TASK TO CARRY OUT:
Scan the records for the word "endptr". Copy each line that includes it.

EXTRACTED RECORDS:
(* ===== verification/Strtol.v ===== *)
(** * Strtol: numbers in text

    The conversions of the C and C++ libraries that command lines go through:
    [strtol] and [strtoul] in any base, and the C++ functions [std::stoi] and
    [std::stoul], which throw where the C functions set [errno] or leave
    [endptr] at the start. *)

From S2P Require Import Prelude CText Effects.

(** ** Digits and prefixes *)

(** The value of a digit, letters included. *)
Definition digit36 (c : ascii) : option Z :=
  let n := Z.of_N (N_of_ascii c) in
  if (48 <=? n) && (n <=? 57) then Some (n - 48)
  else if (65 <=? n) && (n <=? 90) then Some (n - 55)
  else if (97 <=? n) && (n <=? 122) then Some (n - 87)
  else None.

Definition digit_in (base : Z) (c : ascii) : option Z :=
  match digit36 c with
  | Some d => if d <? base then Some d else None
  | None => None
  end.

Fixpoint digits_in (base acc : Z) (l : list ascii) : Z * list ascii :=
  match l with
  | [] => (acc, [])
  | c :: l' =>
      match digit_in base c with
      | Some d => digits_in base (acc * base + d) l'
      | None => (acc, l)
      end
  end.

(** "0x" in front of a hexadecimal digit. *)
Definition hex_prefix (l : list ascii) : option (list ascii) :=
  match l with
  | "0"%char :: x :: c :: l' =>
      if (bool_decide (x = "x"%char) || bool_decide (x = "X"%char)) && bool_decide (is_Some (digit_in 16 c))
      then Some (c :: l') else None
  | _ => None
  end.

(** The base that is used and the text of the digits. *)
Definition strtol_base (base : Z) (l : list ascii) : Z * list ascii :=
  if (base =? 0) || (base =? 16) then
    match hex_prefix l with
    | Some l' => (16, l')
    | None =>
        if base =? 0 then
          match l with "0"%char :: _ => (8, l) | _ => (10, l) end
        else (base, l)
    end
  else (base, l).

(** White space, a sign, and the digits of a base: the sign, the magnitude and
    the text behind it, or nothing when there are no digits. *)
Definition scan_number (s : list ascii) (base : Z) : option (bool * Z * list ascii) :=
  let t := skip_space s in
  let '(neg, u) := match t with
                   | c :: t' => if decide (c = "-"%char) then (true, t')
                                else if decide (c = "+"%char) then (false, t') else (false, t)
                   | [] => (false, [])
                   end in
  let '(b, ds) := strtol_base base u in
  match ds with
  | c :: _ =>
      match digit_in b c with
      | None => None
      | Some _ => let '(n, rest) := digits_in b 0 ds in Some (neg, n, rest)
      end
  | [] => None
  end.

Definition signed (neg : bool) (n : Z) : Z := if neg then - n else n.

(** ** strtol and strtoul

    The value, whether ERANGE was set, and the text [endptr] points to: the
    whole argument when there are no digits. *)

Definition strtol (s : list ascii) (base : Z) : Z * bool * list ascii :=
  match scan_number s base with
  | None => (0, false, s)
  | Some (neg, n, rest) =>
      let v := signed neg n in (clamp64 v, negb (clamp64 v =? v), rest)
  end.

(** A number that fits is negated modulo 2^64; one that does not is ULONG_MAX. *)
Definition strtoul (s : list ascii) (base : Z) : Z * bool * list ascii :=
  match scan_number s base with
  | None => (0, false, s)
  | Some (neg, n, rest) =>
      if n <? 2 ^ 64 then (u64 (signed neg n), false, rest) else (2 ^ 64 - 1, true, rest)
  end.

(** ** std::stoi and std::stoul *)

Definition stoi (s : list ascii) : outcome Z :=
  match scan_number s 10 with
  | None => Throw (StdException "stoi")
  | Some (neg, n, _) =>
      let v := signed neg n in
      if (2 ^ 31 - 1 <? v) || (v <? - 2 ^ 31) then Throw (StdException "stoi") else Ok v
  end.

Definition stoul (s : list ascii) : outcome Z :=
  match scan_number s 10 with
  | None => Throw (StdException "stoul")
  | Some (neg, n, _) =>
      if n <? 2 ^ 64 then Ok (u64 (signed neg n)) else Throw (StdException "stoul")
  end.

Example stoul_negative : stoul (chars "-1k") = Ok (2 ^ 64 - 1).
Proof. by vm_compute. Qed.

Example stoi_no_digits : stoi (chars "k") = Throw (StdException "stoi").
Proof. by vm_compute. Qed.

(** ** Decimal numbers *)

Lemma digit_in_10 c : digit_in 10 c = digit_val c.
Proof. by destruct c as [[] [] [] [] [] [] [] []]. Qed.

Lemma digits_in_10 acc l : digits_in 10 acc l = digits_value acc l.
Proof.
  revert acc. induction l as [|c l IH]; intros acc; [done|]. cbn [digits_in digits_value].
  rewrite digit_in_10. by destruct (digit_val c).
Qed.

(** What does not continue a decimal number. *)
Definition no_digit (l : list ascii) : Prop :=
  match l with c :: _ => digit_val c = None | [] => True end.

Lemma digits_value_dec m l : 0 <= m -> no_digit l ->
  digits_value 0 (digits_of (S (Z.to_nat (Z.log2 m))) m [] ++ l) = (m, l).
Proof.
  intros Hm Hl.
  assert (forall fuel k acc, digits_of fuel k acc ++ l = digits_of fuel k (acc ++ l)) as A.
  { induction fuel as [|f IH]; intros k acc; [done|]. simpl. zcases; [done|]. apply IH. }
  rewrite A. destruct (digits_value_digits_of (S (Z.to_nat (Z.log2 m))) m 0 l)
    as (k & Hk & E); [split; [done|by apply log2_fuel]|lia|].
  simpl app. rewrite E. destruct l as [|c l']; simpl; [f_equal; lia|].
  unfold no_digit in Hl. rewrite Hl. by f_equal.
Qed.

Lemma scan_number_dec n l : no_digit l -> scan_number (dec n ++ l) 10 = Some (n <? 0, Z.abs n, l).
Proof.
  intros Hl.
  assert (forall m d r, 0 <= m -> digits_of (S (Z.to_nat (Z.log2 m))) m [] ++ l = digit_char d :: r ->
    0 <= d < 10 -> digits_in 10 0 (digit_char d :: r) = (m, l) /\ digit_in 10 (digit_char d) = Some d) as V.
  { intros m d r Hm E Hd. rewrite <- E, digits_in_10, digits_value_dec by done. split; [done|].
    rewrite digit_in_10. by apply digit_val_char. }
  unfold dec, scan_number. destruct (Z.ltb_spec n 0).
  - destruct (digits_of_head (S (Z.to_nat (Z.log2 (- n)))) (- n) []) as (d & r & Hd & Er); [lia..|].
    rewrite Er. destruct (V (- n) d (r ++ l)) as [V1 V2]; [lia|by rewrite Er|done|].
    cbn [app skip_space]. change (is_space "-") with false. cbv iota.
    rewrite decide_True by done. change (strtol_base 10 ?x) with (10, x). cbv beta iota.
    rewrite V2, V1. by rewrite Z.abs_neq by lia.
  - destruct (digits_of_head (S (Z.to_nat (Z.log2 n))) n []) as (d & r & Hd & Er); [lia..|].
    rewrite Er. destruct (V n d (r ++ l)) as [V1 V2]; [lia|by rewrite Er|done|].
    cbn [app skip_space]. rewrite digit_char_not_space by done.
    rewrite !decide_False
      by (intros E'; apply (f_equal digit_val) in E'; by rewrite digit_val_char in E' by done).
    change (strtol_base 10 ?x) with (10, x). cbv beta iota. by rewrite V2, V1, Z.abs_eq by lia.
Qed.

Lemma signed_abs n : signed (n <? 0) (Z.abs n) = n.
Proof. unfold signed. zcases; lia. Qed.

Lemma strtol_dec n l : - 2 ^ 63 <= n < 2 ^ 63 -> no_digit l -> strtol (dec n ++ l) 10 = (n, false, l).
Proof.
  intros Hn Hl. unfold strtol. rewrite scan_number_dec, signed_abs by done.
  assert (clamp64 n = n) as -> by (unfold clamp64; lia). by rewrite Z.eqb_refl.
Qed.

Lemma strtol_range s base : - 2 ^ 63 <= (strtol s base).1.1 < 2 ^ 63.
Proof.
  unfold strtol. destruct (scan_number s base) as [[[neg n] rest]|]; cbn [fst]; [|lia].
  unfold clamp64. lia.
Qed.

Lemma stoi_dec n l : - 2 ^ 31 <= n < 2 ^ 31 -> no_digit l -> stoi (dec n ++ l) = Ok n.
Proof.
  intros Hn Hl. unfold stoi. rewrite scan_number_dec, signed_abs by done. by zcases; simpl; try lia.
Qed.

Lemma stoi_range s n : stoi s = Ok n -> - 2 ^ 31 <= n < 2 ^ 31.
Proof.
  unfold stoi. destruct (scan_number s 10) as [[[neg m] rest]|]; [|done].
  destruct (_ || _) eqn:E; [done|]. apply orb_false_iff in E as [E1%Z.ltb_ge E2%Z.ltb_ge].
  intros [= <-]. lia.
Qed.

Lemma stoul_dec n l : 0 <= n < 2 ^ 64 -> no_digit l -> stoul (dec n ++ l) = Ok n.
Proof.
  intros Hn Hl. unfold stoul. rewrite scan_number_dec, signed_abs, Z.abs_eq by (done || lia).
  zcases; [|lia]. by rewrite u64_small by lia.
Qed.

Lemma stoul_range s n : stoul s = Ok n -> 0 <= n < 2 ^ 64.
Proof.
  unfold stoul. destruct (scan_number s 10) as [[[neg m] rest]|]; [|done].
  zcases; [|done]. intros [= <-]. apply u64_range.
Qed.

RESULT OF THIS TASK:
    [endptr] at the start. *)
    The value, whether ERANGE was set, and the text [endptr] points to: the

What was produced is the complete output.